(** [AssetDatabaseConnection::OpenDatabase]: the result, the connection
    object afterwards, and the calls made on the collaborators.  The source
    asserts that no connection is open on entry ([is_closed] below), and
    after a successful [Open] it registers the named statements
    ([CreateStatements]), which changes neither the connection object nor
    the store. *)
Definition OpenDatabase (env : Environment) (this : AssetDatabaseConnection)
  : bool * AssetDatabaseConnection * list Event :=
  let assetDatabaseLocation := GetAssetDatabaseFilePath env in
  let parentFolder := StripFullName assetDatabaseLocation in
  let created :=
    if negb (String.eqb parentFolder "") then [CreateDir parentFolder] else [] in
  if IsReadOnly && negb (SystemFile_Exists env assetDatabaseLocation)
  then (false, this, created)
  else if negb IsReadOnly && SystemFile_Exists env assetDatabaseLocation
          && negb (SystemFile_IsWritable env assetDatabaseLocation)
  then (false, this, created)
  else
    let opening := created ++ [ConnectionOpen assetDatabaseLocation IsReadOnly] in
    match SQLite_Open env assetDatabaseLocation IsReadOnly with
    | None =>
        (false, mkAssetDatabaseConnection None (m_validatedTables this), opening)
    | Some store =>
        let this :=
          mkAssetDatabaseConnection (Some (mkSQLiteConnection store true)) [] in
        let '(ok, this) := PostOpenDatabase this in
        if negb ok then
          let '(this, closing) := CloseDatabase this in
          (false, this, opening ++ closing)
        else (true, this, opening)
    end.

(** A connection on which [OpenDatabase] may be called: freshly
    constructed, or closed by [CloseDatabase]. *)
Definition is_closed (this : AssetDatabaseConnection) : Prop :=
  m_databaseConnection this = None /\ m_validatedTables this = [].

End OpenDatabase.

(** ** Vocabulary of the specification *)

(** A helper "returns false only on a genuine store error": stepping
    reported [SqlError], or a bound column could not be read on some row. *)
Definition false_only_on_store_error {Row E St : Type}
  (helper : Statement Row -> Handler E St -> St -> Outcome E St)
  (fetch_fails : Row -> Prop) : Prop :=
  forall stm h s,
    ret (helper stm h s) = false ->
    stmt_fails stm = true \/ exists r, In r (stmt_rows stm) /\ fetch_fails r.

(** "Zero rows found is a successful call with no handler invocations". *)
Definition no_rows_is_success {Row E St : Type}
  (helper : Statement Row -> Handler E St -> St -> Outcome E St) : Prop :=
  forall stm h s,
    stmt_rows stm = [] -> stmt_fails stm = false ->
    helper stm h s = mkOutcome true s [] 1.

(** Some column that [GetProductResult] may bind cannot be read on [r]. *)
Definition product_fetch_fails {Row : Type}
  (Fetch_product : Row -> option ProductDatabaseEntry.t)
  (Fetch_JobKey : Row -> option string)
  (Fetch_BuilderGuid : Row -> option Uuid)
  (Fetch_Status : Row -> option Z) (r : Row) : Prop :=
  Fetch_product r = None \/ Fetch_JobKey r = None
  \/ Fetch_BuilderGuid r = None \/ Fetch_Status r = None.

- TASK STATEMENT:
Using the data above, restate word for word the lines from its opening line through the line that contains "Definition OpenDatabase (env", and no more.

- EXERCISE RESPONSE:
(** [AssetDatabaseConnection::OpenDatabase]: the result, the connection
    object afterwards, and the calls made on the collaborators.  The source
    asserts that no connection is open on entry ([is_closed] below), and
    after a successful [Open] it registers the named statements
    ([CreateStatements]), which changes neither the connection object nor
    the store. *)
Definition OpenDatabase (env : Environment) (this : AssetDatabaseConnection)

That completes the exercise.